With all the drama that’s been surrounding this band for a good few years now, it’s hard to imagine anyone going into “Quantos Possunt Ad Satanitatem Trahunt” not armed with a healthy dose of varying preconceptions, with many either hoping for this album to succeed or to fall flat on its corpsepainted face. I find myself somewhere in the middle here in that I respect the band’s early material but also being of the opinion that Gaahl/King were by far better songwriters than the po-faced Infernus, with “Ad Majorem Sathanas Gloriam” being my personal favourite ‘ROTH album by far.

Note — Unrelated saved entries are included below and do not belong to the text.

(** ** Every returned row passes every filter that was applied *)

(** X7. When a tier keyword occurs in the request, every returned row has
    the tier of the first such keyword of the list, and the tier condition
    is the first condition reported. *)
Theorem tier_filter_sound p df b out conds t :
  parse_segment_prompt p df b = Ok (out, conds) ->
  List.find (fun t => contains t (lower p)) loyalty_tiers = Some t ->
  (forall r, r ∈ rows out -> lower (loyalty_tier (fields r)) = t)
  /\ head conds = Some ("Loyalty tier: " +:+ capitalize t).
Proof.
  intros H Hf.
  destruct (parse_segment_prompt_stages _ _ _ _ _ H) as (s & Hs & -> & ->).
  pose proof (stages_narrow _ _ _ _ Hs) as (_ & _ & _ & _ & _ & _ & _ & Hn).
  pose proof (stages_steps _ _ _ _ Hs)
    as (_ & K2 & K3 & K4 & K5 & K6 & K7 & K8 & K9).
  apply step_conditions in K2, K3, K4, K5, K6, K7, K8, K9.
  destruct Hs as (H1 & _).
  unfold tier_matcher in H1. rewrite tier_loop_find, Hf in H1.
  split.
  - apply (narrows_forall (fun c => lower (loyalty_tier c) = t) _ _ Hn).
    rewrite H1. simpl. intros r Hr. by apply list_elem_of_filter in Hr as [? _].
  - assert ((s_tier s).2 `prefix_of` (s_spend s).2) as [k Hk]
      by (do 7 (etrans; [eassumption|]); done).
    unfold finish. simpl. rewrite Hk, H1. by simpl.
Qed.

Lemma tier_filter_sound_witness :
  (parse_segment_prompt "silver or gold, many flights" demo None
     = Ok ({| columns := demo_columns;
              rows := [mk 4 "Gold" "USA" 60 true "Premium Economy"
                         (Date 1980 11 5)] |},
           ["Loyalty tier: Gold"; "Frequent flyers (≥55 flights)"])
   /\ List.find (fun t => contains t (lower "silver or gold, many flights"))
        loyalty_tiers = Some "gold")
  /\ head ["Loyalty tier: Gold"; "Frequent flyers (≥55 flights)"]
     = Some ("Loyalty tier: " +:+ capitalize "gold").
Proof.
  assert (parse_segment_prompt "silver or gold, many flights" demo None
     = Ok ({| columns := demo_columns;
              rows := [mk 4 "Gold" "USA" 60 true "Premium Economy"
                         (Date 1980 11 5)] |},
           ["Loyalty tier: Gold"; "Frequent flyers (≥55 flights)"])) as H1
    by (by vm_compute).
  assert (List.find (fun t => contains t (lower "silver or gold, many flights"))
        loyalty_tiers = Some "gold") as H2 by (by vm_compute).
  split; [done|].
  exact (proj2 (tier_filter_sound _ _ _ _ _ _ H1 H2)).
Defined.

(** X8. With "inactive" or "churned" in the request every returned row is
    inactive; with "active" and without "inactive" every returned row is
    active; the matching status condition is reported. *)
Theorem activity_filter_sound p df b out conds :
  parse_segment_prompt p df b = Ok (out, conds) ->
  (inactive_trigger (lower p) = true ->
     (forall r, r ∈ rows out -> is_active (fields r) = false)
     /\ "Status: Inactive" ∈ conds)
  /\ (active_trigger (lower p) = true ->
        (forall r, r ∈ rows out -> is_active (fields r) = true)
        /\ "Status: Active" ∈ conds).
Proof.
  intros H.
  destruct (parse_segment_prompt_stages _ _ _ _ _ H) as (s & Hs & -> & ->).
  pose proof (stages_narrow _ _ _ _ Hs) as (_ & _ & _ & Hn5 & Hn4 & _).
  pose proof Hs as (_ & _ & _ & H4 & H5 & _).
  split; intros Ht.
  - unfold inactive_matcher in H4. rewrite Ht in H4. split.
    + apply (narrows_forall (fun c => is_active c = false) _ _ Hn4).
      rewrite H4. simpl. intros r Hr.
      by apply list_elem_of_filter in Hr as [? _].
    + apply (stages_reported _ _ _ _ _ Hs). do 3 right. left.
      rewrite H4. simpl. set_solver.
  - unfold active_matcher in H5. rewrite Ht in H5. split.
    + apply (narrows_forall (fun c => is_active c = true) _ _ Hn5).
      rewrite H5. simpl. intros r Hr.
      by apply list_elem_of_filter in Hr as [? _].
    + apply (stages_reported _ _ _ _ _ Hs). do 4 right. left.
      rewrite H5. simpl. set_solver.
Qed.

Lemma activity_filter_sound_witness :
  parse_segment_prompt "churned gold members" demo None
    = Ok ({| columns := demo_columns;
             rows := [mk 2 "Gold" "USA" 5 false "Business" (Date 1950 1 30)] |},
          ["Loyalty tier: Gold"; "Status: Inactive"])
  /\ (inactive_trigger (lower "churned gold members") = true ->
      "Status: Inactive" ∈ ["Loyalty tier: Gold"; "Status: Inactive"]).
Proof.
  assert (parse_segment_prompt "churned gold members" demo None
    = Ok ({| columns := demo_columns;
             rows := [mk 2 "Gold" "USA" 5 false "Business" (Date 1950 1 30)] |},
          ["Loyalty tier: Gold"; "Status: Inactive"])) as H by (by vm_compute).
  split; [exact H|]. intros Ht.
  exact (proj2 (proj1 (activity_filter_sound _ _ _ _ _ H) Ht)).
Defined.

(** X9. Cabin words are tried in the order economy, business, first,
    premium: every returned row has the first one that occurs in the
    request inside its lower-cased preferred class, and that class is
    reported; a request with "economy" in it (such as "premium economy") is
    always restricted on "economy". *)
Theorem cabin_filter_sound p df b out conds c :
  parse_segment_prompt p df b = Ok (out, conds) ->
  List.find (fun c => contains c (lower p)) cabin_classes = Some c ->
  (forall r, r ∈ rows out ->
     contains c (lower (preferred_class (fields r))) = true)
  /\ ("Preferred class: " +:+ capitalize c) ∈ conds
  /\ (contains "economy" (lower p) = true -> c = "economy").
Proof.
  intros H Hf.
  destruct (parse_segment_prompt_stages _ _ _ _ _ H) as (s & Hs & -> & ->).
  pose proof (stages_narrow _ _ _ _ Hs) as (_ & _ & Hn6 & _).
  pose proof Hs as (_ & _ & _ & _ & _ & H6 & _).
  unfold cabin_matcher in H6. rewrite cabin_loop_find, Hf in H6.
  split; [|split].
  - apply (narrows_forall
             (fun x => contains c (lower (preferred_class x)) = true) _ _ Hn6).
    rewrite H6. simpl. intros r Hr.
    apply list_elem_of_filter in Hr as [Hc _]. by apply Is_true_true.
  - apply (stages_reported _ _ _ _ _ Hs). do 5 right. left.
    rewrite H6. simpl. set_solver.
  - intros He. unfold cabin_classes in Hf. simpl in Hf. rewrite He in Hf.
    by injection Hf.
Qed.

Lemma cabin_filter_sound_witness :
  (parse_segment_prompt "Premium Economy travellers" demo None
     = Ok ({| columns := demo_columns;
              rows := [mk 1 "Gold" "USA" 50 true "Economy" (Date 1990 4 12);
                       mk 4 "Gold" "USA" 60 true "Premium Economy"
                         (Date 1980 11 5)] |},
           ["Preferred class: Economy"])
   /\ List.find (fun c => contains c (lower "Premium Economy travellers"))
        cabin_classes = Some "economy")
  /\ ("Preferred class: " +:+ capitalize "economy") ∈ ["Preferred class: Economy"].
Proof.
  assert (parse_segment_prompt "Premium Economy travellers" demo None
     = Ok ({| columns := demo_columns;
              rows := [mk 1 "Gold" "USA" 50 true "Economy" (Date 1990 4 12);
                       mk 4 "Gold" "USA" 60 true "Premium Economy"
                         (Date 1980 11 5)] |},
           ["Preferred class: Economy"])) as H1 by (by vm_compute).
  assert (List.find (fun c => contains c (lower "Premium Economy travellers"))
        cabin_classes = Some "economy") as H2 by (by vm_compute).
  split; [done|].
  exact (proj1 (proj2 (cabin_filter_sound _ _ _ _ _ _ H1 H2))).
Defined.

(** X10. With "young" or "millennial" in the request every returned row
    has a date of birth with a year from 1986 to 2001 (age 25 to 40 by year
    subtraction from 2026); rows with a missing date are not returned. *)
Theorem young_filter_sound p df b out conds :
  parse_segment_prompt p df b = Ok (out, conds) ->
  young_trigger (lower p) = true ->
  (forall r, r ∈ rows out ->
     exists y m d, date_of_birth (fields r) = Date y m d /\ 1986 <= y <= 2001)
  /\ "Age: 25-40" ∈ conds.
Proof.
  intros H Ht.
  destruct (parse_segment_prompt_stages _ _ _ _ _ H) as (s & Hs & -> & ->).
  pose proof (stages_narrow _ _ _ _ Hs) as (_ & Hn7 & _).
  pose proof Hs as (_ & _ & _ & _ & _ & _ & H7 & _).
  unfold young_matcher in H7. rewrite Ht in H7.
  destruct (assign_age (s_cabin s).1) as [df7|e] eqn:E7; simpl in H7; [|done].
  injection H7 as H7. split.
  - apply (narrows_forall
             (fun c => exists y m d, date_of_birth c = Date y m d
                                     /\ 1986 <= y <= 2001) _ _ Hn7).
    rewrite <- H7. simpl. intros r Hr.
    apply list_elem_of_filter in Hr as [Hp Hr].
    pose proof (assign_age_consistent _ _ E7) as Hall.
    rewrite Forall_forall in Hall. destruct (Hall r Hr) as (a & Ha & Hf).
    apply Is_true_true, andb_prop in Hp as [Hge Hle].
    unfold age_ge, age_le, age_of in *. rewrite Ha in Hge, Hle.
    destruct (date_of_birth (fields r)) as [y m d| |]; [|by inversion Hf; subst..].
    inversion Hf; subst. apply Z.leb_le in Hge, Hle.
    exists y, m, d. split; [done|lia].
  - apply (stages_reported _ _ _ _ _ Hs). do 6 right. left.
    rewrite <- H7. simpl. set_solver.
Qed.

Lemma young_filter_sound_witness :
  (parse_segment_prompt "millennial gold members" demo None
     = Ok ({| columns := demo_columns ++ ["age"];
              rows := [{| fields := fields (mk 1 "Gold" "USA" 50 true "Economy"
                                              (Date 1990 4 12));
                          age := Some (Num 36) |}] |},
           ["Loyalty tier: Gold"; "Age: 25-40"])
   /\ young_trigger (lower "millennial gold members") = true)
  /\ "Age: 25-40" ∈ ["Loyalty tier: Gold"; "Age: 25-40"].
Proof.
  assert (parse_segment_prompt "millennial gold members" demo None
     = Ok ({| columns := demo_columns ++ ["age"];
              rows := [{| fields := fields (mk 1 "Gold" "USA" 50 true "Economy"
                                              (Date 1990 4 12));
                          age := Some (Num 36) |}] |},
           ["Loyalty tier: Gold"; "Age: 25-40"])) as H1 by (by vm_compute).
  assert (young_trigger (lower "millennial gold members") = true) as H2
    by (by vm_compute).
  split; [done|].
  exact (proj2 (young_filter_sound _ _ _ _ _ H1 H2)).
Defined.

(** ** The country scan *)

Section Country.

Lemma unique_elem (l : list string) x : x ∈ unique l <-> x ∈ l.
Proof.
  induction l as [|y l IH]; simpl; [done|].
  rewrite !elem_of_cons, list_elem_of_filter, IH.
  destruct (decide (x = y)); tauto.
Qed.

Lemma unique_NoDup (l : list string) : NoDup (unique l).
Proof.
  induction l as [|y l IH]; simpl; [constructor|].
  constructor.
  - rewrite list_elem_of_filter. by intros [? _].
  - by apply NoDup_filter.
Qed.

Lemma find_some_elem {A} (f : A -> bool) (l : list A) x :
  List.find f l = Some x -> x ∈ l /\ f x = true.
Proof.
  intros H. apply find_some in H as [Hin Hf]. split; [|done].
  by apply list_elem_of_In.
Qed.

(** The country the scan stops at is the country of a row of the table. *)
Lemma country_found_row pl df c :
  List.find (fun c => contains (lower c) pl)
            (unique ((country ∘ fields) <$> rows df)) = Some c ->
  exists r, r ∈ rows df /\ country (fields r) = c.
Proof.
  intros H. apply find_some_elem in H as [Hin _].
  apply unique_elem, list_elem_of_fmap in Hin as (r & -> & Hr). eauto.
Qed.

End Country.

(** X11. The country matcher never empties a table: the country it
    restricts to is taken from the rows of the table itself, so a table
    with a row still has a row afterwards; and the distinct countries it
    scans have no repetition. *)
Theorem country_matcher_nonempty pl st :
  rows st.1 <> [] ->
  rows (country_matcher pl st).1 <> []
  /\ NoDup (unique ((country ∘ fields) <$> rows st.1)).
Proof.
  intros Hne. split; [|apply unique_NoDup].
  unfold country_matcher. destruct (country_trigger pl); [|done].
  rewrite country_loop_find.
  destruct (List.find _ _) as [c|] eqn:Hf; [|done].
  destruct (country_found_row _ _ _ Hf) as (r & Hr & Hc).
  simpl. intros Hnil.
  assert (r ∈ filter (fun r => lower (country (fields r)) = lower c)
                (rows st.1)) as Hin.
  { apply list_elem_of_filter. split; [by rewrite Hc|done]. }
  rewrite Hnil in Hin. by apply elem_of_nil in Hin.
Qed.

With Infernus again being in full charge of the band it actually turned out exactly how I had expected it to, that being “Under The Sign Of Hell” part deuce. Everything on here is pretty much cut from the same cloth as the aforementioned album, from the simplistic treble-laden riffs to the croaky vocals to the raw but clear sound. It’s a pretty ‘safe’ GORGOROTH album, then, but where it diverges a lot from the band’s past output is in the speed department. Instead of their usual rapid-fire approach large portions of the album is actually very slow, almost Doom-like Black Metal malevolence, something I had not expected from the Norwegians at all. After the brisk but intense “Aneuthanasia” the down-tempo approach kicks into gear on the next three tracks with “Rebirth” and perhaps being the best, fully benefitting from truly sorrowful chord work and Pest’s trademark rasps. Most of the album follows suit – slow and quite introspective – with tracks like the “Reinkaos”-like melodic Death elements of “New Breed” and the clean vocal inflections of “Satan-Prometheus” providing something in the way of variety and subtle playfulness.
“Quantos...” is essentially a solid GORGOROTH album on all fronts and it does have a tangible ‘old school’ feel to it that will surely please fans of the band’s early albums, but the album suffers from a lack of any true standout moments. There are no real peaks on here. Infernus clearly set out to consolidate rather than revolutionize (or energize, for that matter), and as such the album comes off as a rather middling affair. Gaahl’s versatile vocal approach is also sorely missed, which, coupled with the too-straightforward-for-its-own-good guitar work, ensures that this is the dictionary definition of decent but ultimately unspectacular Black Metal. I’m sorry but after all the drama of the preceding few years this band really owed it to both themselves as well as the fans to make a more forceful comeback.
Oh, and can someone please explain to me just how the hell OBITUARY’s Frank Watkins ended up on here?